■ DATA ■
(* ===== verification/CondSpec.v ===== *)
(** * What a condition variable promises

    A broadcast alerts every thread of a queue without holes. A signal or a wait
    that timed out, however, leaves a hole at the front of the queue, and the threads behind it are
    lost. *)

From stdpp Require Import gmap.
From S2P Require Import Prelude Errno Time Concurrent Sync Mutex MutexSpec Cond.

(** ** The queue as a list *)

(** The queue holds [ids] from [queue_begin] on, 0 where there is a hole, and counts
    [n] of them as waiting. *)
Record window (ids : list Z) (n : nat) (x : cond_t) (q : list Z) : Prop := Window {
  win_queue : queue x = Some q;
  win_size : queue_size x = zlen q;
  win_range : 0 < zlen q < 2 ^ 31 - 1;
  win_begin : 0 <= queue_begin x < zlen q;
  win_fits : zlen ids <= zlen q;
  win_waiting : waiting_threads x = Z.of_nat n;
  win_count : (n <= length ids)%nat;
  win_ids i v : ids !! i = Some v -> q !! Z.to_nat ((queue_begin x + Z.of_nat i) mod zlen q) = Some v;
  win_end : 0 <= queue_end x <= zlen q;
  win_end_pos : ids <> [] -> 1 <= queue_end x;
  win_end_mod : queue_end x mod zlen q = (queue_begin x + zlen ids) mod zlen q
}.

(** What no operation on the queue changes. *)
Definition fixed (x : cond_t) : Z * Z := (queue_lock x, queue_size x).

Section Queue.

Lemma slot_ok x q i v : queue x = Some q -> 0 <= i -> q !! Z.to_nat i = Some v -> slot i x = Some v.
Proof. intros H Hi Hv. unfold slot. rewrite H. cbn. by rewrite (proj2 (Z.ltb_ge i 0)). Qed.

Lemma set_slot_ok x q i v : queue x = Some q -> 0 <= i < zlen q -> set_slot i v x = Some (with_queue (Some (<[Z.to_nat i := v]> q)) x).
Proof.
  intros H Hi. unfold set_slot. rewrite H. cbn. by rewrite (proj2 (Z.leb_le 0 i)), (proj2 (Z.ltb_lt i (zlen q))) by lia.
Qed.

Lemma i32_ok x : - 2 ^ 31 <= x < 2 ^ 31 -> i32 x = Some x.
Proof. intros H. unfold i32. by rewrite (proj2 (Z.leb_le _ _)), (proj2 (Z.ltb_lt _ _)) by lia. Qed.

(** Two different places of a queue. *)
Lemma place_ne b i j N : 0 < N -> 0 <= i < N -> 0 <= j < N -> i <> j -> (b + i) mod N <> (b + j) mod N.
Proof.
  intros HN Hi Hj Hne E.
  assert ((i - j) mod N = 0) as Hm by (replace (i - j) with ((b + i) - (b + j)) by lia; rewrite Zminus_mod, E, Z.sub_diag; apply Zmod_0_l).
  apply Z.mod_divide in Hm; [|lia]. destruct Hm as [k Hk].
  assert (k = 0) by nia. lia.
Qed.

Lemma window_first v ids n x q : window (v :: ids) n x q -> q !! Z.to_nat (queue_begin x) = Some v.
Proof.
  intros W. pose proof (win_ids _ _ _ _ W 0 v eq_refl) as H. rewrite Z.add_0_r, Z.mod_small in H by apply W. exact H.
Qed.

(** A round of a broadcast takes the first of the queue. *)
Lemma take_next_window v ids n x q : window (v :: ids) (S n) x q ->
  exists x' q', take_next x = Some (v, x') /\ window ids n x' q' /\ fixed x' = fixed x.
Proof.
  intros W. pose proof (window_first _ _ _ _ _ W) as Hv. pose proof W as [Hq Hs Hr Hb Hf Hw Hc Hi He Hp Hm].
  cbn [length] in *. rewrite ?Nat2Z.inj_succ in *.
  unfold take_next. rewrite (slot_ok x q _ v) by (auto; lia). cbn [mbind option_bind]. rewrite (set_slot_ok x q) by (auto; lia).
  cbn [mbind option_bind with_bounds with_queue waiting_threads queue_begin queue_end queue_size queue]. rewrite Hw, i32_ok by lia.
  cbn [mbind option_bind with_waiting queue_begin queue_size with_bounds with_queue].
  set (q' := <[Z.to_nat (queue_begin x) := 0]> q). assert (zlen q' = zlen q) as Hl by (unfold q'; by rewrite length_insert).
  assert (forall b, b = (queue_begin x + 1) mod zlen q -> forall i w, ids !! i = Some w -> q' !! Z.to_nat ((b + Z.of_nat i) mod zlen q) = Some w) as Hi'.
  { intros b -> i w Hw'. rewrite Zplus_mod_idemp_l. replace (queue_begin x + 1 + Z.of_nat i) with (queue_begin x + Z.of_nat (S i)) by lia.
    apply lookup_lt_Some in Hw' as Hlt. unfold q'. rewrite list_lookup_insert_ne; [by apply Hi|].
    assert ((queue_begin x + Z.of_nat (S i)) mod zlen q <> (queue_begin x + 0) mod zlen q) as Hne by (apply place_ne; lia).
    rewrite Z.add_0_r, (Z.mod_small (queue_begin x)) in Hne by lia.
    pose proof (Z.mod_pos_bound (queue_begin x + Z.of_nat (S i)) (zlen q)). lia. }
  assert (forall b, b = (queue_begin x + 1) mod zlen q -> queue_end x mod zlen q = (b + zlen ids) mod zlen q) as Hm'.
  { intros b ->. rewrite Zplus_mod_idemp_l, Hm. f_equal. lia. }
  destruct (Z.eqb_spec (queue_begin x + 1) (queue_size x)) as [E|E]; eexists _, q'; (split; [reflexivity|]);
    (split; [|done]); constructor; cbn [with_bounds with_waiting with_queue queue queue_size queue_begin queue_end waiting_threads];
    rewrite ?Hl; auto; try lia.
  all: try (apply Hi'; rewrite ?Hs in E; first [by rewrite E, Z.mod_same by lia | by rewrite Z.mod_small by lia]).
  all: try (apply Hm'; rewrite ?Hs in E; first [by rewrite E, Z.mod_same by lia | by rewrite Z.mod_small by lia]).
Qed.

(** A signal takes the first of the queue, but if there are more the queue does not
    move on. *)
Lemma take_one_window v ids n x q : window (v :: ids) (S n) x q ->
  exists x' q', take_one x = Some (v, x') /\ window (match ids with [] => [] | _ => 0 :: ids end) n x' q' /\ fixed x' = fixed x.
Proof.
  intros W. pose proof (window_first _ _ _ _ _ W) as Hv. pose proof W as [Hq Hs Hr Hb Hf Hw Hc Hi He Hp Hm].
  cbn [length] in *. rewrite ?Nat2Z.inj_succ in *.
  unfold take_one. rewrite Hw, (proj2 (Z.gtb_lt _ _)) by lia. rewrite (slot_ok x q _ v) by (auto; lia). cbn [mbind option_bind]. rewrite (set_slot_ok x q) by (auto; lia).
  cbn [mbind option_bind with_queue queue_begin queue_end].
  set (q' := <[Z.to_nat (queue_begin x) := 0]> q). assert (zlen q' = zlen q) as Hl by (unfold q'; by rewrite length_insert).
  assert (1 <= queue_end x) as He1 by (apply Hp; done).
  destruct (Z.eqb_spec (queue_begin x + 1) (queue_end x)) as [E|E].
  - assert (ids = []) as ->.
    { destruct ids as [|w ids]; [done|]. exfalso. cbn [length] in *. rewrite ?Nat2Z.inj_succ in *. rewrite <- E in Hm.
      assert ((queue_begin x + 1) mod zlen q <> (queue_begin x + Z.succ (Z.succ (zlen ids))) mod zlen q); [|done].
      destruct (Z.eq_dec (Z.succ (Z.succ (zlen ids))) (zlen q)) as [Ez|Ez].
      - rewrite Ez. replace (queue_begin x + zlen q) with (queue_begin x + 0 + 1 * zlen q) by lia. rewrite Z.mod_add by lia. apply place_ne; lia.
      - apply place_ne; lia. }
    eexists _, q'. split; [reflexivity|]. split; [|done].
    constructor; cbn [with_bounds with_waiting with_queue queue queue_size queue_begin queue_end waiting_threads length];
      rewrite ?Hl; auto; try lia; try done. cbn in Hc. lia.
  - destruct ids as [|w ids].
    { exfalso. cbn [length] in *. destruct (Z.eq_dec (queue_begin x + 1) (zlen q)) as [Eq|Eq].
      - replace (queue_begin x + Z.succ (Z.of_nat 0)) with (zlen q) in Hm by lia. rewrite Z.mod_same in Hm by lia.
        destruct (Z.eq_dec (queue_end x) (zlen q)); [lia|]. rewrite Z.mod_small in Hm by lia. lia.
      - rewrite (Z.mod_small (_ + _)) in Hm by lia. destruct (Z.eq_dec (queue_end x) (zlen q)) as [Ee|Ee]; [rewrite Ee, Z.mod_same in Hm by lia; lia|].
        rewrite Z.mod_small in Hm by lia. lia. }
    eexists _, q'. split; [reflexivity|]. split; [|done].
    constructor; cbn [with_bounds with_waiting with_queue queue queue_size queue_begin queue_end waiting_threads length] in *;
      rewrite ?Hl; rewrite ?Nat2Z.inj_succ in *; auto; try lia; try done.
    intros [|i] u Hu; cbn in Hu.
    + injection Hu as <-. rewrite Z.add_0_r, Z.mod_small by lia. unfold q'. apply list_lookup_insert_eq. lia.
    + apply lookup_lt_Some in Hu as Hlt. cbn [length] in Hlt. unfold q'. rewrite list_lookup_insert_ne; [by apply (Hi (S i))|].
      assert ((queue_begin x + Z.of_nat (S i)) mod zlen q <> (queue_begin x + 0) mod zlen q) as Hne by (apply place_ne; lia).
      rewrite Z.add_0_r, (Z.mod_small (queue_begin x)) in Hne by lia.
      pose proof (Z.mod_pos_bound (queue_begin x + Z.of_nat (S i)) (zlen q)). lia.
Qed.

(** A thread enters at the end and is told its place. *)
Lemma enter_window t ids n x q : window ids n x q -> zlen ids < zlen q ->
  exists i x' q', enter t x = Some (i, x') /\ window (ids ++ [t]) (S n) x' q' /\ fixed x' = fixed x /\
    i = (queue_begin x' + zlen ids) mod zlen q'.
Proof.
  intros [Hq Hs Hr Hb Hf Hw Hc Hi He Hp Hm] Hlt. unfold enter.
  set (y := if queue_end x =? queue_size x then _ else x).
  assert (queue y = Some q /\ queue_size y = zlen q /\ queue_begin y = queue_begin x /\ waiting_threads y = Z.of_nat n /\
          fixed y = fixed x /\ queue_end y = (queue_begin x + zlen ids) mod zlen q /\ 0 <= queue_end y < zlen q) as (Yq & Ys & Yb & Yw & Yl & Ye & Yr).
  { unfold y. destruct (Z.eqb_spec (queue_end x) (queue_size x)) as [E|E]; cbn [with_bounds queue queue_size queue_begin waiting_threads queue_end];
      (repeat split; auto; try lia); rewrite <- Hm.
    - rewrite E, Hs, Z.mod_same by lia. done.
    - rewrite Z.mod_small by lia. done. }
  clearbody y. rewrite (set_slot_ok y q) by (auto; lia). cbn [mbind option_bind with_queue queue_end waiting_threads queue_begin].
  rewrite Yw, !i32_ok by lia. cbn [mbind option_bind].
  set (q' := <[Z.to_nat (queue_end y) := t]> q). assert (zlen q' = zlen q) as Hl by (unfold q'; by rewrite length_insert).
  eexists _, _, q'. split; [reflexivity|]. cbn [with_bounds with_waiting with_queue queue_begin]. rewrite Hl, Yb.
  split; [|by rewrite Ye].
  constructor; cbn [with_bounds with_waiting with_queue queue queue_size queue_begin queue_end waiting_threads];
    rewrite ?Hl, ?length_app, ?Yb; cbn [length]; auto; try lia.
  - intros i v Hv. destruct (decide (i = length ids)) as [->|Hne].
    + rewrite lookup_app_r, Nat.sub_diag in Hv by lia. injection Hv as <-. rewrite <- Ye. apply list_lookup_insert_eq. lia.
    + apply lookup_lt_Some in Hv as Hil. rewrite length_app in Hil. cbn in Hil. rewrite lookup_app_l in Hv by lia.
      unfold q'. rewrite list_lookup_insert_ne; [by apply Hi|]. rewrite Ye.
      assert ((queue_begin x + zlen ids) mod zlen q <> (queue_begin x + Z.of_nat i) mod zlen q) by (apply place_ne; lia).
      pose proof (Z.mod_pos_bound (queue_begin x + zlen ids) (zlen q)). pose proof (Z.mod_pos_bound (queue_begin x + Z.of_nat i) (zlen q)). lia.
  - rewrite Ye, Zplus_mod_idemp_l. f_equal. lia.
Qed.

(** A thread that leaves makes a hole. *)
Lemma leave_window k ids n x q : window ids (S n) x q -> (k < length ids)%nat -> (n < length ids)%nat ->
  exists x' q', leave ((queue_begin x + Z.of_nat k) mod zlen q) x = Some ((), x') /\ window (<[k := 0]> ids) n x' q' /\ fixed x' = fixed x.
Proof.
  intros [Hq Hs Hr Hb Hf Hw Hc Hi He Hp Hm] Hk Hn. unfold leave.
  pose proof (Z.mod_pos_bound (queue_begin x + Z.of_nat k) (zlen q)).
  rewrite (set_slot_ok x q) by (auto; lia). cbn [mbind option_bind with_queue waiting_threads]. rewrite Hw, i32_ok by lia. cbn [mbind option_bind].
  set (q' := <[_ := 0]> q). assert (zlen q' = zlen q) as Hl by (unfold q'; by rewrite length_insert).
  eexists _, q'. split; [reflexivity|]. split; [|done].
  constructor; cbn [with_bounds with_waiting with_queue queue queue_size queue_begin queue_end waiting_threads];
    rewrite ?Hl, ?length_insert; auto; try lia.
  - intros i v Hv. destruct (decide (i = k)) as [->|Hne].
    + rewrite list_lookup_insert_eq in Hv by lia. injection Hv as <-. apply list_lookup_insert_eq. lia.
    + rewrite list_lookup_insert_ne in Hv by auto. apply lookup_lt_Some in Hv as Hil.
      unfold q'. rewrite list_lookup_insert_ne; [by apply Hi|].
      assert ((queue_begin x + Z.of_nat k) mod zlen q <> (queue_begin x + Z.of_nat i) mod zlen q) by (apply place_ne; lia).
      pose proof (Z.mod_pos_bound (queue_begin x + Z.of_nat i) (zlen q)). lia.
  - intros _. apply Hp. destruct ids; [cbn in Hk; lia | done].
Qed.

Lemma window_lock l ids n x q : window ids n x q -> window ids n (with_queue_lock l x) q.
Proof. intros []. by constructor. Qed.

Lemma window_reset ids x q : window ids 0 x q -> window [] 0 (with_bounds 0 0 x) q.
Proof. intros []. constructor; cbn [with_bounds queue queue_size queue_begin queue_end waiting_threads length]; auto; try lia; try done. Qed.
End Queue.

(** ** The calls *)

Section Calls.
Context {K : Type} {SK : SyncKernel K} (c N : Z) (c_ok : c <> 0).
Implicit Types s : sync K.

(** The condition variable has this queue, of the size [N], and its lock is [l]. *)
Definition cond_is (l : Z) (ids : list Z) (n : nat) (s : sync K) : Prop :=
  exists x q, conds s !! c = Some x /\ fixed x = (l, N) /\ window ids n x q.

(** [s] with another condition variable and another kernel. *)
Definition same_but (s s' : sync K) : Prop := mutexes s' = mutexes s /\ rwlocks s' = rwlocks s /\ errnos s' = errnos s.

■ INSTRUCTIONS FOR THE TASK ■
Among the entries above, find the line with "- intros _." and the line with "Implicit Types s : sync K."; give again exactly these two lines and all lines between them.

■ YOUR SOLUTION ■
  - intros _. apply Hp. destruct ids; [cbn in Hk; lia | done].
Qed.

Lemma window_lock l ids n x q : window ids n x q -> window ids n (with_queue_lock l x) q.
Proof. intros []. by constructor. Qed.

Lemma window_reset ids x q : window ids 0 x q -> window [] 0 (with_bounds 0 0 x) q.
Proof. intros []. constructor; cbn [with_bounds queue queue_size queue_begin queue_end waiting_threads length]; auto; try lia; try done. Qed.
End Queue.

(** ** The calls *)

Section Calls.
Context {K : Type} {SK : SyncKernel K} (c N : Z) (c_ok : c <> 0).
Implicit Types s : sync K.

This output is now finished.